Eugene Tan, a law professor at Singapore Management University, said FICA is “potentially the most powerful law” because of the extensive range of powers it gives authorities. The law also strictly limits the ability of Singapore’s judiciary to review challenges to its application.
Shanmugam’s spokeswoman, when asked for comment, referred to the minister’s parliamentary speech in which he described the notion that FICA could close off foreign research collaborations as “doomsday scenarios.”
“Our universities would not have acquired such enviable reputations if the Singapore Government were as oppressive and authoritarian” as the law’s critics suggest, the ministry said in a Facebook post last week.
“The challenge is to craft balanced legislation that effectively addresses undesirable foreign influence while not curtailing legitimate citizen-led activity,” Harpreet Singh Nehal, a top Singaporean lawyer, wrote in the Straits Times on Sept. 28, adding that several aspects of FICA gave cause for “grave concern.”
Kirsten Han, an independent journalist and civil liberties activist, is considering her future after the bill’s passage. She believes she will be designated as a politically significant person.
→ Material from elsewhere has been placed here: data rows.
Definition requeueAllocation (intents : gmap intentKey SchedulingIntent) (now : Z) (snap : ClusterSnapshot)
    (a : Allocation) : ClusterSnapshot :=
  match intents !! (al_execution_id a, al_stage_id a) with
  | None => snap
  | Some i =>
      if negb (in_version i =? al_intent_version a) || negb (now <? AsTime (valid_until i)) then snap else
      if existsb (λ u, bool_decide (pending_unit_id u = al_pending_unit_id a)) (pending_units snap) then snap else
      let queued := length (filter (λ u, of_intent_unit i u && (pu_intent_version u =? in_version i) = true)
                                   (pending_units snap)) in
      if unit_count i <=? wrap32 (liveAllocationCount (allocations snap) i + Z.of_nat queued) then snap else
      snap <| pending_units := sortPendingUnits (pending_units snap ++ [requeued_unit i a now]) |>
  end.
In 2018, regulators refused to allow New Naratif, a media platform she co-founded, to register a subsidiary as a company. They pointed to funding that Han’s publication had received from a nonprofit tied to George Soros’s Open Society Foundations. Shanmugam has also accused Han, along with several other activists, of soliciting foreign intervention into Singapore’s domestic affairs after they met Malaysia’s then prime minister, Mahathir Mohamad; Han says the accusation is baseless.
“I don’t really see how I would safely navigate this sort of environment that’s made itself very clear that it’s quite hostile to what I do,” she said in an interview. “There isn’t a lot of independent journalism to start with. The mood is kind of just quite grim.”